すでにDesign for Multispecies sustainabilityへの覚書というタイトルでいくつか記事を書いていますが、多種という漠っとした対象からミミズに焦点を絞って制作を始めたのが去年の11月ぐらいだったと思います。今回はどのような流れでミミズという対象に絞ったのかについて簡単に書きます。
人間から多種への調査対象の転回
自分の修士制作のテーマは「都市に自立(律)的な環境を築くためのデザン」という漠然とした設定から始まっています。そこから自立のために食と農が重要であると見定め都市農園に調査へと訪れることにしました。その時はまだ都市農園の利用者や管理者の課題を探索するという、デザインの調査としては素直なものでした。ところが実際に調査をしていると思いもよらないことに資源の循環や害虫との闘いがその場における問題だったのです。

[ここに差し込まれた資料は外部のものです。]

(** C10.  Storing [None] cannot be told from not storing anything: after
    [set(key, None, ttl)] with [ttl > 0], [get(key)] returns [None] at any
    time, which is also what it returns for a key that is not in the store.
    Hence a caller that takes [None] for a miss calls its source and stores
    again whenever the key is unbound or holds [None]: [_get_cases_cached]
    calls the service and stores the fresh list, and a function wrapped by
    [cached] that returns [None] is called again, its [None] stored again, so
    the next call finds the store in the same situation. *)
Theorem stored_None_reads_as_miss :
  forall (c : SimpleCache.t) (key : string) (ttl : Z) (now later : Q),
    0 < ttl ->
    fst (SimpleCache.get later key (SimpleCache.set now key PyNone ttl c)) = PyNone /\
    (forall c0 : SimpleCache.t, c0 !! key = None ->
       fst (SimpleCache.get later key c0) = PyNone) /\
    (forall (c1 : SimpleCache.t) (user_id : string) (cases : list CaseObj)
            (now_get now_set : Q),
       let k := "cases:" ++ user_id in
       c1 !! k = None \/ (exists e, c1 !! k = Some e /\ value e = PyNone) ->
       Analytics._get_cases_cached now_get now_set (Returns cases) user_id c1
       = (Returns (PyCases (map Analytics.case_dict cases)),
          SimpleCache.set now_set k (PyCases (map Analytics.case_dict cases))
            Analytics.CACHE_TTL c1,
          true)) /\
    (forall (c1 : SimpleCache.t) (key_prefix func_name : string)
            (user_id : option string) (now_get now_set : Q),
       let k := (if String.eqb key_prefix "" then func_name else key_prefix)
                ++ ":" ++ match user_id with Some u => u | None => "global" end in
       c1 !! k = None \/ (exists e, c1 !! k = Some e /\ value e = PyNone) ->
       let c2 := SimpleCache.set now_set k PyNone ttl c1 in
       cached_wrapper (E := Exn) ttl key_prefix func_name user_id now_get now_set
         (Returns PyNone) c1
       = (Returns PyNone, c2, true) /\
       (exists e, c2 !! k = Some e /\ value e = PyNone)).
Proof.
  intros c key ttl now later _. split; [|split; [|split]].
  - apply (get_None_value _ key {| value := PyNone;
                                   expires_at := (now + inject_Z ttl)%Q |}).
    + apply lookup_insert_eq.
    + reflexivity.
  - intros c0 H0. now rewrite get_miss.
  - intros c1 user_id cases now_get now_set k Hk.
    destruct (get_unbound_or_None c1 k now_get Hk) as [c' [Hget Hset]].
    unfold Analytics._get_cases_cached. fold k. rewrite Hget, Hset. reflexivity.
  - intros c1 key_prefix func_name user_id now_get now_set k Hk c2.
    destruct (get_unbound_or_None c1 k now_get Hk) as [c' [Hget Hset]].
    split.
    + unfold cached_wrapper. fold k. rewrite Hget, Hset. reflexivity.
    + eexists. split; [apply lookup_insert_eq | reflexivity].
Qed.

Lemma stored_None_reads_as_miss_witness :
  0 < 30 /\
  fst (SimpleCache.get 5 "cases:u1" (SimpleCache.set 0 "cases:u1" PyNone 30 ∅))
  = PyNone.
Proof.
  split; [lia|].
  exact (proj1 (stored_None_reads_as_miss ∅ "cases:u1" 30 0 5 ltac:(lia))).
Defined.

(** ** Risk distribution *)

Ltac case_cmp :=
  repeat match goal with
    | |- context [?a >=? ?b] => rewrite (Z.geb_leb a b)
    | |- context [?a >? ?b] => rewrite (Z.gtb_ltb a b)
    | |- context [?a <=? ?b] => destruct (Z.leb_spec a b)
    | |- context [?a <? ?b] => destruct (Z.ltb_spec a b)
    end.

Section RiskFacts.
Import Analytics.

Lemma risk_step_not_counted d scores case :
  status case <> "analyzed" \/ risk_score case = None ->
  risk_step (d, scores) case = (d, scores).
Proof.
  intros H. unfold risk_step. destruct (risk_score case) as [s|]; [|reflexivity].
  destruct (String.eqb_spec (status case) "analyzed") as [Heq|Hne]; [|reflexivity].
  destruct H as [H|H]; [contradiction | discriminate].
Qed.

Lemma risk_step_count b d scores case :
  score_in_range case ->
  bucket_count b (fst (risk_step (d, scores) case))
  = bucket_count b d + (if scored_in b case then 1 else 0).
Proof.
  intros Hr. unfold risk_step, scored_in.
  destruct (risk_score case) as [s|] eqn:Hs.
  - destruct (String.eqb_spec (status case) "analyzed") as [Heq|Hne].
    + specialize (Hr s Heq Hs).
      destruct b; unfold in_bucketb; case_cmp; simpl; lia.
    + simpl. lia.
  - rewrite andb_false_r. simpl. lia.
Qed.

Lemma risk_loop_count b cases :
  Forall score_in_range cases ->
  forall d scores,
    bucket_count b (fst (fold_left risk_step cases (d, scores)))
    = bucket_count b d + Z.of_nat (length (List.filter (scored_in b) cases)).
Proof.
  induction 1 as [|case cases Hc _ IH]; intros d scores; [simpl; lia|].
  cbn [fold_left List.filter].
  pose proof (risk_step_count b d scores case Hc) as Hone.
  destruct (risk_step (d, scores) case) as [d1 scores1].
  rewrite IH. cbn [fst] in Hone. rewrite Hone.
  destruct (scored_in b case); cbn [length]; lia.
Qed.

Lemma in_bucket_unique b b' s : in_bucket b s -> in_bucket b' s -> b' = b.
Proof. destruct b, b'; simpl; intros; try reflexivity; lia. Qed.

End RiskFacts.

(** C4.  One iteration of the risk-distribution loop on a record that is
    analyzed and has a score in [0, 100] increments exactly one bucket, the
    one whose range (low [0,25), medium [25,50), high [50,75), critical
    [75,100]) holds the score, a boundary score falling in the higher bucket;
    on a record that is not analyzed or has no score it leaves the four
    counters as they were.  Hence, over records whose contributing scores lie
    in [0, 100], each counter of the result is the number of analyzed records
    with a score in the range of its bucket. *)
Theorem risk_distribution_buckets :
  forall (d : Analytics.Distribution) (scores : list Z) (case : CaseDict),
    let d' := fst (Analytics.risk_step (d, scores) case) in
    (forall s, status case = "analyzed" -> risk_score case = Some s ->
       0 <= s <= 100 ->
       exists b, in_bucket b s /\ incremented b d d' /\
                 (forall b', in_bucket b' s -> b' = b)) /\
    (status case <> "analyzed" \/ risk_score case = None -> d' = d) /\
    (in_bucket Medium 25 /\ in_bucket High 50 /\ in_bucket Critical 75) /\
    (forall (cases : list CaseDict) (b : Bucket),
       Forall score_in_range cases ->
       bucket_count b (Analytics.distribution (Analytics.get_risk_distribution cases))
       = Z.of_nat (length (List.filter (scored_in b) cases))).
Proof.
  intros d scores case d'. split; [|split; [|split]].
  - intros s Hst Hs Hr.
    assert (Hrange : score_in_range case).
    { intros s' _ Hs'. congruence. }
    assert (Hb : exists b, in_bucket b s).
    { destruct (Z_lt_le_dec s 25); [exists Low; simpl; lia|].
      destruct (Z_lt_le_dec s 50); [exists Medium; simpl; lia|].
      destruct (Z_lt_le_dec s 75); [exists High; simpl; lia|].
      exists Critical; simpl; lia. }
    destruct Hb as [b Hb]. exists b. split; [exact Hb|]. split.
    + intros b'. subst d'. rewrite (risk_step_count b' d scores case Hrange).
      f_equal. unfold scored_in. rewrite Hst, Hs. simpl.
      destruct b, b'; simpl in Hb |- *; case_cmp; simpl; lia.
    + intros b' Hb'. exact (in_bucket_unique b b' s Hb Hb').
  - intros H. subst d'. now rewrite risk_step_not_counted.
  - simpl. lia.
  - intros cases b Hall. unfold Analytics.get_risk_distribution, Analytics.risk_loop.
    pose proof (risk_loop_count b cases Hall
                  {| Analytics.low := 0; Analytics.medium := 0;
                     Analytics.high := 0; Analytics.critical := 0 |} []) as Hcount.
    destruct (fold_left Analytics.risk_step cases _) as [dd ss].
    simpl in Hcount |- *. rewrite Hcount. destruct b; simpl; lia.
Qed.

Lemma risk_distribution_buckets_witness :
  let d := {| Analytics.low := 0; Analytics.medium := 0;
              Analytics.high := 0; Analytics.critical := 0 |} in
  let case := case_with_score "c1" "analyzed" 75 None "2024-05-01" in
  status case = "analyzed" /\
  risk_score case = Some 75 /\
  0 <= 75 <= 100 /\
  exists b, in_bucket b 75 /\
            incremented b d (fst (Analytics.risk_step (d, []) case)) /\
            (forall b', in_bucket b' 75 -> b' = b).
Proof.
  intros d case.
  assert (Hst : status case = "analyzed") by reflexivity.
  assert (Hs : risk_score case = Some 75) by reflexivity.
  assert (Hr : 0 <= 75 <= 100) by lia.
  split; [exact Hst|]. split; [exact Hs|]. split; [exact Hr|].
  exact (proj1 (risk_distribution_buckets d [] case) 75 Hst Hs Hr).
Defined.

(** C5.  On the three records (analyzed, 10), (analyzed, 80), (pending, 90),
    whatever their other fields, the result is the distribution
    {low: 1, medium: 0, high: 0, critical: 1}, total_analyzed 2,
    average_score 45.0, min_score 10 and max_score 80. *)
Theorem risk_distribution_example :
  forall (id1 id2 id3 : string) (sig1 sig2 sig3 : option Signals)
         (t1 t2 t3 : string),
    Analytics.get_risk_distribution
      [case_with_score id1 "analyzed" 10 sig1 t1;
       case_with_score id2 "analyzed" 80 sig2 t2;
       case_with_score id3 "pending" 90 sig3 t3]
    = {| Analytics.distribution :=
           {| Analytics.low := 1; Analytics.medium := 0;
              Analytics.high := 0; Analytics.critical := 1 |};
         Analytics.total_analyzed := 2;
         Analytics.average_score := PyNumFloat 45;
         Analytics.min_score := 10;
         Analytics.max_score := 80 |}.
Proof. intros. vm_compute. reflexivity. Qed.

(** ** Signal breakdown *)

Section SignalFacts.
Import Signal.

(** *** The loops scan the entries *)

Lemma detector_items_entries cid items acc :
  fold_left (detector_step cid) items acc
  = fold_left entry_step (entries_of_items cid items) acc.
Proof.
  revert acc. induction items as [|[n data] items IH]; intros acc; [reflexivity|].
  cbn [fold_left]. rewrite IH. unfold entries_of_items. cbn [flat_map snd fst].
  rewrite fold_left_app. f_equal.
  destruct data as [[s|]|]; reflexivity.
Qed.

Lemma case_step_entries acc case :
  case_step acc case = fold_left entry_step (entries_of_case case) acc.
Proof.
  unfold case_step, entries_of_case. rewrite <- negb_andb.
  destruct (String.eqb (status case) "analyzed" && signals_truthy (signals case));
    [|reflexivity].
  apply detector_items_entries.
Qed.

Lemma signal_loop_entries cases :
  signal_loop cases = fold_left entry_step (entries cases) [].
Proof.
  unfold signal_loop, entries. generalize (@nil (string * Stats)).
  induction cases as [|case cases IH]; intros acc; [reflexivity|].
  cbn [fold_left flat_map]. rewrite fold_left_app, IH. f_equal.
  apply case_step_entries.
Qed.

(** *** First occurrences *)

Lemma existsb_filter_ne (n a : string) (l : list string) :
  String.eqb n a = false ->
  existsb (String.eqb n) (List.filter (fun m => negb (String.eqb a m)) l)
  = existsb (String.eqb n) l.
Proof.
  intros Hne. induction l as [|m l IH]; [reflexivity|].
  cbn [List.filter existsb].
  destruct (String.eqb_spec a m) as [<-|Ham]; cbn [negb].
  - rewrite Hne. exact IH.
  - cbn [existsb]. now rewrite IH.
Qed.

Lemma existsb_first_seen (n : string) (l : list string) :
  existsb (String.eqb n) (first_seen l) = existsb (String.eqb n) l.
Proof.
  induction l as [|a l IH]; [reflexivity|].
  cbn [first_seen existsb].
  destruct (String.eqb n a) eqn:Hna; [reflexivity|].
  cbn [orb]. rewrite existsb_filter_ne by assumption. exact IH.
Qed.

Lemma first_seen_snoc (l : list string) (n : string) :
  first_seen (l ++ [n])%list
  = if existsb (String.eqb n) l then first_seen l else (first_seen l ++ [n])%list.
Proof.
  induction l as [|a l IH]; [reflexivity|].
  cbn [app first_seen existsb]. rewrite IH.
  destruct (String.eqb_spec n a) as [->|Hna]; cbn [orb].
  - destruct (existsb (String.eqb a) l); [reflexivity|].
    rewrite List.filter_app. cbn [List.filter]. rewrite String.eqb_refl. cbn [negb].
    now rewrite app_nil_r.
  - destruct (existsb (String.eqb n) l); [reflexivity|].
    rewrite List.filter_app. cbn [List.filter].
    destruct (String.eqb_spec a n) as [->|_]; [contradiction|]. reflexivity.
Qed.

(** *** What one more entry does to the expected statistics *)

Lemma firstn_snoc_cap {A : Type} (n : nat) (l : list A) (x : A) :
  firstn n (l ++ [x])%list
  = if (length (firstn n l) <? n)%nat then (firstn n l ++ [x])%list else firstn n l.
Proof.
  rewrite firstn_app, length_firstn.
  destruct (Nat.ltb_spec (Nat.min n (length l)) n) as [Hlt|Hge].
  - assert (Hl : (length l < n)%nat) by lia.
    rewrite (firstn_all2 (n := n) l) by lia.
    replace (n - length l)%nat with (S (n - length l - 1)) by lia.
    cbn [firstn]. now rewrite firstn_nil.
  - replace (n - length l)%nat with 0%nat by lia. cbn [firstn].
    apply app_nil_r.
Qed.

Lemma expected_stats_snoc es e d :
  expected_stats (es ++ [e]) d
  = if triggers d e
    then trigger (e_case e) (e_score e) (expected_stats es d)
    else expected_stats es d.
Proof.
  unfold expected_stats, triggering. rewrite List.filter_app. cbn [List.filter].
  destruct (triggers d e).
  - unfold trigger. cbn [name triggered_count total_score max_score case_ids].
    rewrite !map_app, length_app. cbn [map length].
    rewrite !fold_left_app, firstn_snoc_cap. cbn [fold_left].
    f_equal; [lia|].
    destruct (Nat.ltb_spec (length (firstn 10 (map e_case (List.filter (triggers d) es)))) 10);
      destruct (Z.ltb_spec
                  (Z.of_nat (length (firstn 10 (map e_case (List.filter (triggers d) es)))))
                  10); try reflexivity; lia.
  - now rewrite app_nil_r.
Qed.

Lemma triggering_unseen es d :
  existsb (String.eqb d) (map e_name es) = false -> triggering d es = [].
Proof.
  unfold triggering. induction es as [|e es IH]; [reflexivity|].
  cbn [map existsb List.filter]. intros H. apply orb_false_elim in H.
  destruct H as [Hd Hes]. unfold triggers at 1. rewrite Hd. cbn [andb]. auto.
Qed.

重要なのは利用者や管理者という人間のアクターではなく土壌や土の中の生き物、そしてその周辺を取り巻くエコシステムだと気づいた僕は、デザインのパートナーを人からミミズに転回することになりました。ミミズは土壌の中でも有力な大型生物であり、彼のチャールズ・ダーウィンも晩年ミミズの重要性についての論考を残していることは有名です。
後になって気づけばこの課題を調査する対象の転回こそ、人間中心的デザインから多種に向けたデザインへの転回を象徴するものなのかもしれません。
上記の論文では、参加型デザインのこれまでの民主主義的性質が気候危機にまで拡張された際に「参加」の対象が非人間を包含するという前提に基づきポスト・フェミニズムや日本の神道まで多岐にわたる観点から参加の形態について検討している非常に面白いものですので、また今度サマリーを書いてみようと思います。
ということで、ミミズと共にデザインすることを決めた私はミミズ1000匹を購入しミミズコンポストをしながら残りの修士課程を過ごすことになりました。次回以降はまずミミズとの暮らしのあれこれについて書こうと思います。